The Battle of Britain was primarily the fighting between the British Royal Air Force (RAF) and the German Luftwaffe during the air offensive waged by Germany against the United Kingdom in the second half of 1940.

Operation Sea Lion

In June 1940, France was defeated, but Britain refused any agreement with Nazi Germany. Therefore, Hitler ordered his generals to conceive a plan for an invasion of Britain, which received the code-name Operation Sea Lion.

However, first and foremost, the Luftwaffe had to win air superiority at the expense of the Royal Air Force, to protect the invasion forces from British planes and the feared Royal Navy.

The Luftwaffe's strengths before the battle were the numerical superiority and experience of the German pilots. The main German fighter was Messerschmidt Bf 109 - an aircraft with an excellent rate of climb, able to enter into a steep dive due to its injection engine, but with a limited range over the British territory.

The British air defense system was then most sophisticated in the world. Beyond radars and the Dowding system, an advanced feature was that the RAF planes were emitting automatically radio signals for identifying (IFF), so they can be differentiated on radar from enemy aircraft.

Most RAF fighter squadrons were equipped with the sturdy Hawker Hurricane and fewer with the faster Supermarine Spitfire. Both British fighters had the benefit of a shorter turning circle than Bf 109, but their carbureted engines did not allow entering in a lightning dive like the Messerschmidt.

Eagle Day

The first stage of the campaign waged by the Germans began in July 1940, when the Luftwaffe attacked convoys in the English Channel to draw the RAF fighters into the battle. As a result, daytime naval traffic through the English Channel was paralyzed.

On August 13, the Germans commenced an operation intended to be decisive against the RAF, code-named  Adlerangriff ("Eagle Attack"), attacking several radar stations in southern England. However, the results were far below expectations, most of the radar stations being soon functional again.

Then the Luftwaffe began to focus on attacking the airfields, which brought hard times for the RAF Fighter Command. The British losses of pilots and aircraft, as well as the destruction of the airfields infrastructure, had become problematic.

Luftwaffe's Failure in the Battle of Britain

However, a bombardment executed by the RAF on Berlin triggered Hitler's anger, who demanded bombing London for retaliation. The Germans changed their strategy, focusing on London and other cities, but this allowed the RAF to recover.

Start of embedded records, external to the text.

(** The events of [analyze_website] are an initial part of its steps in
    their order: log, 0/3, scrape, 1/3, then 2/3 and the summary request
    when a summary is made, then 3/3. *)
Lemma analyze_website_in_order (url : string) (include_summary : bool) (w : World) :
  exists with_summary content scrape_answer summary_answer rest,
    analyze_website_steps ctx url with_summary content scrape_answer summary_answer
    = (events_of (analyze_website ctx url include_summary w) ++ rest)%list
    /\ (with_summary = true -> include_summary = true).
Proof.
  unfold analyze_website.
  rewrite info_then, try_except_text, report_progress_then.
  unfold bind at 1.
  destruct (FirecrawlService.scrape_website _ (VStr url) w) as [[[e|sr] w1] t1] eqn:Hsc;
    rewrite (scrape_website_one_post _ _ _ Hsc).
  { no_summary. }
  unfold bind at 1, lift at 1.
  destruct (py_get sr "text" _) as [e|content].
  { no_summary. }
  unfold bind at 1, lift at 1.
  destruct (py_get sr "metadata" _) as [e|metadata].
  { no_summary. }
  rewrite report_progress_then.
  unfold bind at 1, lift at 1.
  destruct (py_get metadata "title" _) as [e|title].
  { no_summary. }
  unfold bind at 1, lift at 1.
  destruct (py_get metadata "description" _) as [e|description].
  { no_summary. }
  unfold bind at 1, lift at 1.
  destruct (py_len content) as [e|content_length].
  { no_summary. }
  unfold bind at 1, lift at 1.
  destruct (py_get sr "links" _) as [e|links].
  { no_summary. }
  unfold bind at 1, lift at 1.
  destruct (py_len links) as [e|links_found].
  { no_summary. }
  unfold bind at 1.
  destruct (include_summary && truthy content) eqn:Hsummary.
  - apply andb_prop in Hsummary as [-> _].
    rewrite report_progress_then. unfold bind at 1.
    destruct (GroqService.summarize_content _ content 500 w1)
      as [[[e|summary] w2] t2] eqn:Hsum;
      rewrite (summarize_content_one_post _ _ _ _ Hsum).
    { exists true. do 4 eexists. split; [reflexivity|reflexivity]. }
    unfold ret at 1. rewrite report_progress_then.
    unfold bind, lift, ret.
    destruct (py_join nl _) as [e|joined];
      exists true; do 4 eexists; (split; [reflexivity|reflexivity]).
  - unfold ret at 1. rewrite report_progress_then.
    unfold bind, lift, ret.
    destruct (py_join nl _) as [e|joined];
      no_summary.
Qed.
End OrderAnalyze.

Section OrderTheorem.
Context {RT : Runtime}.
Variable ctx : AppContext.

(** C2, amended.  The events of a [research_topic] call whose search and
    loop went to their end are, in this order: the preamble (two log lines
    and the progress [0/(depth+1)]), the search request, the rounds of the
    search results in rank order, then the synthesis request if there is
    one.  A round is empty for a result without URL; otherwise it is the log
    line, the progress [(index+1)/(depth+1)], the scrape request and then
    the summary request if it is made: the progress comes before the item is
    processed.  The events of an [analyze_website] call are an initial part
    of: log line, 0/3, scrape request, 1/3, then 2/3 and the summary request
    when a summary is made, and 3/3. *)
Theorem orchestration_steps_in_order (topic : string) (depth : Z) (w : World)
    (items : list pyval) w1 t1 os w2 t2 :
  FirecrawlService.search_web (firecrawl_service ctx) topic depth w
    = (inr (VList items), w1, t1) ->
  outcomes ctx depth 0 items w1 = (inr os, w2, t2) ->
  (exists search_answer synthesis,
     events_of (research_topic ctx topic depth w)
     = (research_preamble topic depth
        ++ [HttpPost Firecrawl
              (FirecrawlService.search_request (firecrawl_service ctx) topic depth)
              search_answer]
        ++ t2 ++ synthesis)%list
     /\ loop_in_order ctx depth 0 items t2
     /\ (synthesis = []
         \/ exists answer,
              synthesis
              = [HttpPost Groq
                   (GroqService.completion_request (groq_service ctx)
                      (synthesis_prompt topic (String.concat nl (sources 0 os))))
                   answer]))
  /\ (forall url include_summary w0,
        exists with_summary content scrape_answer summary_answer rest,
          analyze_website_steps ctx url with_summary content scrape_answer summary_answer
          = (events_of (analyze_website ctx url include_summary w0) ++ rest)%list
          /\ (with_summary = true -> include_summary = true)).
Proof.
  intros Hsearch Hos. split; [|intros; apply analyze_website_in_order].
  pose proof (search_web_events (firecrawl_service ctx) topic depth w) as Ht1.
  rewrite Hsearch in Ht1. unfold events_of in Ht1. simpl in Ht1. subst t1.
  eexists.
  destruct items as [|item rest].
  - simpl in Hos. unfold ret in Hos. injection Hos as <- <- <-.
    exists []. split; [|split; [reflexivity|now left]].
    now rewrite (research_topic_no_results_run ctx topic depth w Hsearch).
  - pose proof (research_topic_run ctx topic depth w Hsearch eq_refl eq_refl Hos)
      as Hrun.
    pose proof (generate_text_events (groq_service ctx)
                  (synthesis_prompt topic (String.concat nl (sources 0 os))) w2) as Hev.
    destruct (sources 0 os) as [|line rd].
    + exists []. rewrite Hrun, app_nil_r.
      split; [reflexivity|]. split; [|now left].
      eapply outcomes_in_order; eassumption.
    + eexists. rewrite Hrun.
      destruct (GroqService.generate_text _ _ w2) as [[[e|final] w3] t3];
        unfold events_of in *; simpl in Hev; subst t3;
        (split; [reflexivity|]);
        (split; [eapply outcomes_in_order; eassumption|]); right; eauto.
Qed.
End OrderTheorem.

(** An instance of the amended C2: two hits, both gathered. *)
Lemma orchestration_steps_in_order_witness :
  events_of (research_topic (RT := Script.runtime) Script.ctx "rust" 2 Script.two_sources)
  = [LogInfo "Researching topic: rust with depth 2";
     LogInfo "Searching web...";
     ReportProgress 0 3;
     HttpPost Firecrawl
       (FirecrawlService.search_request (firecrawl_service Script.ctx) "rust" 2)
       (Script.search_hits [Script.hit_a; Script.hit_b]);
     LogInfo "Analyzing result 1: http://a";
     ReportProgress 1 3;
     HttpPost Firecrawl
       (FirecrawlService.scrape_request (firecrawl_service Script.ctx) (VStr "http://a"))
       (Script.page "aaa");
     HttpPost Groq
       (GroqService.completion_request (groq_service Script.ctx)
          (GroqService.summary_prompt (RT := Script.runtime) (VStr "aaa") 300))
       (Script.completion "sumA");
     LogInfo "Analyzing result 2: http://b";
     ReportProgress 2 3;
     HttpPost Firecrawl
       (FirecrawlService.scrape_request (firecrawl_service Script.ctx) (VStr "http://b"))
       (Script.page "bbb");
     HttpPost Groq
       (GroqService.completion_request (groq_service Script.ctx)
          (GroqService.summary_prompt (RT := Script.runtime) (VStr "bbb") 300))
       (Script.completion "sumB");
     HttpPost Groq
       (GroqService.completion_request (groq_service Script.ctx)
          (synthesis_prompt "rust"
             (String.concat nl
                ["Source 1: A"; "URL: http://a"; "Summary: sumA"; EmptyString;
                 "Source 2: B"; "URL: http://b"; "Summary: sumB"; EmptyString])))
       (Script.completion "final")]
  /\ loop_in_order (RT := Script.runtime) Script.ctx 2 0 [Script.hit_a; Script.hit_b]
       (events_of (outcomes (RT := Script.runtime) Script.ctx 2 0
                     [Script.hit_a; Script.hit_b]
                     [Script.page "aaa"; Script.completion "sumA";
                      Script.page "bbb"; Script.completion "sumB";
                      Script.completion "final"])).
Proof.
  destruct (@orchestration_steps_in_order Script.runtime Script.ctx "rust" 2
              Script.two_sources [Script.hit_a; Script.hit_b]
              [Script.page "aaa"; Script.completion "sumA";
               Script.page "bbb"; Script.completion "sumB";
               Script.completion "final"] _
              [Gathered (VStr "A") (VStr "http://a") (VStr "sumA");
               Gathered (VStr "B") (VStr "http://b") (VStr "sumB")]
              [Script.completion "final"]
              (events_of (outcomes (RT := Script.runtime) Script.ctx 2 0
                            [Script.hit_a; Script.hit_b]
                            [Script.page "aaa"; Script.completion "sumA";
                             Script.page "bbb"; Script.completion "sumB";
                             Script.completion "final"]))
              eq_refl eq_refl) as [(search_answer & synthesis & _ & Hloop & _) _].
  split; [reflexivity|exact Hloop].
Defined.

(* ------------------------------------------------------------------ *)
(** * Upstream errors *)

Section Faithful.
Context {RT : Runtime}.

Lemma faithful_ret {A} (a : A) : faithful (ret a).
Proof. intros w H. discriminate. Qed.

Lemma faithful_raise {A} (e : exn) : faithful (raise (A := A) e).
Proof. intros w H. discriminate. Qed.

Lemma faithful_lift {A} (r : exn + A) : faithful (lift r).
Proof. intros w H. discriminate. Qed.

Lemma faithful_info msg : faithful (info msg).
Proof. intros w H. discriminate. Qed.

Lemma faithful_report_progress p n : faithful (report_progress p n).
Proof. intros w H. discriminate. Qed.

Lemma faithful_if {A} (b : bool) (m1 m2 : M A) :
  faithful m1 -> faithful m2 -> faithful (if b then m1 else m2).
Proof. destruct b; auto. Qed.

Lemma faithful_bind {A B} (m : M A) (f : A -> M B) :
  faithful m -> (forall a, faithful (f a)) -> faithful (bind m f).
Proof.
  intros Hm Hf w. specialize (Hm w). unfold bind, events_of, outcome_of in *.
  destruct (m w) as [[[e|a] w1] t1]; simpl in *.
  { intros H. destruct (Hm H) as (c & req & resp & Hin & Hst & Hr).
    injection Hr as ->. exists c, req, resp. now repeat split. }
  specialize (Hf a w1). destruct (f a w1) as [[r w2] t2]; simpl in *.
  rewrite existsb_app. intros H. apply orb_prop in H as [H|H].
  - destruct (Hm H) as (c & req & resp & _ & _ & Habs). discriminate.
  - destruct (Hf H) as (c & req & resp & Hin & Hst & Hr).
    exists c, req, resp. split; [apply in_or_app; now right|]. now split.
Qed.

Lemma faithful_scrape_website self url :
  faithful (FirecrawlService.scrape_website self url).
Proof.
  intros w. unfold FirecrawlService.scrape_website, bind, post, raise, lift,
    events_of, outcome_of.
  destruct (http_post w _) as [[e|resp] w1]; simpl; [discriminate|].
  destruct (status_code resp =? 200) eqn:Hst; simpl; rewrite Hst; simpl;
    [discriminate|].
  intros _. exists Firecrawl. do 2 eexists. split; [now left|]. now split.
Qed.

Lemma faithful_search_web self query limit :
  faithful (FirecrawlService.search_web self query limit).
Proof.
  intros w. unfold FirecrawlService.search_web, bind, post, raise, lift,
    events_of, outcome_of.
  destruct (http_post w _) as [[e|resp] w1]; simpl; [discriminate|].
  destruct (status_code resp =? 200) eqn:Hst; simpl.
  - destruct (json resp) as [e|body]; simpl; rewrite Hst; discriminate.
  - rewrite Hst. simpl.
    intros _. exists Firecrawl. do 2 eexists. split; [now left|]. now split.
Qed.

Lemma faithful_generate_text self prompt :
  faithful (GroqService.generate_text self prompt).
Proof.
  intros w.
  pose proof (generate_text_events self prompt w) as Hev. rewrite Hev.
  unfold FirecrawlService.search_web, GroqService.generate_text, bind, post, raise,
    lift, events_of, outcome_of in *.
  destruct (http_post w _) as [[e|resp] w1]; simpl; [discriminate|].
  destruct (status_code resp =? 200) eqn:Hst; simpl; [discriminate|].
  intros _. exists Groq. do 2 eexists. split; [now left|]. now split.
Qed.

Lemma faithful_summarize_content self content n :
  faithful (GroqService.summarize_content self content n).
Proof. apply faithful_generate_text. Qed.

Lemma faithful_format_results (results : list pyval) i formatted :
  faithful (format_results i results formatted).
Proof.
  intros w. destruct (format_results_pure results i formatted w) as [r Hr].
  rewrite Hr. discriminate.
Qed.

(** A handler made of a log line and a guarded faithful body: an answer
    with a status other than 200 gives the error text of the handler. *)
Lemma guarded_handler_error (msg prefix : string) (body : M pyval) (w : World) :
  faithful body ->
  existsb non_200
    (events_of ((info msg ;;
                 try_except body (fun e => ret (VStr (prefix ++ exn_str e)))) w)) = true ->
  exists c req response,
    In (HttpPost c req (inr response))
      (events_of ((info msg ;;
                   try_except body (fun e => ret (VStr (prefix ++ exn_str e)))) w))
    /\ (status_code response =? 200) = false
    /\ outcome_of ((info msg ;;
                    try_except body (fun e => ret (VStr (prefix ++ exn_str e)))) w)
       = inr (VStr (prefix ++ exn_str (upstream_error c response))).
Proof.
  intros Hbody. rewrite info_then, try_except_text.
  specialize (Hbody w). unfold events_of, outcome_of in *.
  destruct (body w) as [[r w1] t1]; simpl in *.
  destruct r as [e|a]; simpl; intros H;
    destruct (Hbody H) as (c & req & resp & Hin & Hst & Hr); [|discriminate].
  injection Hr as ->. exists c, req, resp. split; [now right|]. now split.
Qed.
End Faithful.

Create HintDb faithful.
#[export] Hint Resolve faithful_ret faithful_raise faithful_lift faithful_info
  faithful_report_progress faithful_scrape_website faithful_search_web
  faithful_generate_text faithful_summarize_content faithful_format_results
  : faithful.

Ltac faith :=
  repeat first
    [ solve [auto with faithful]
    | apply faithful_bind; [|intro]
    | apply faithful_if ].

On September 15, which was named the Battle of Britain Day, the large number of British fighters defending the London's sky was probably a shock to the German pilots who did not expect that their opponents to have yet so many pilots and planes.

Following massive losses suffered in daytime raids, the Germans would limit in the next few months at night raids on the British cities, a campaign known as "the Blitz." The Luftwaffe's inability to prevail over the RAF meant postponing indefinitely Operation Sea Lion, being considered the first defeat of Germany in World War 2.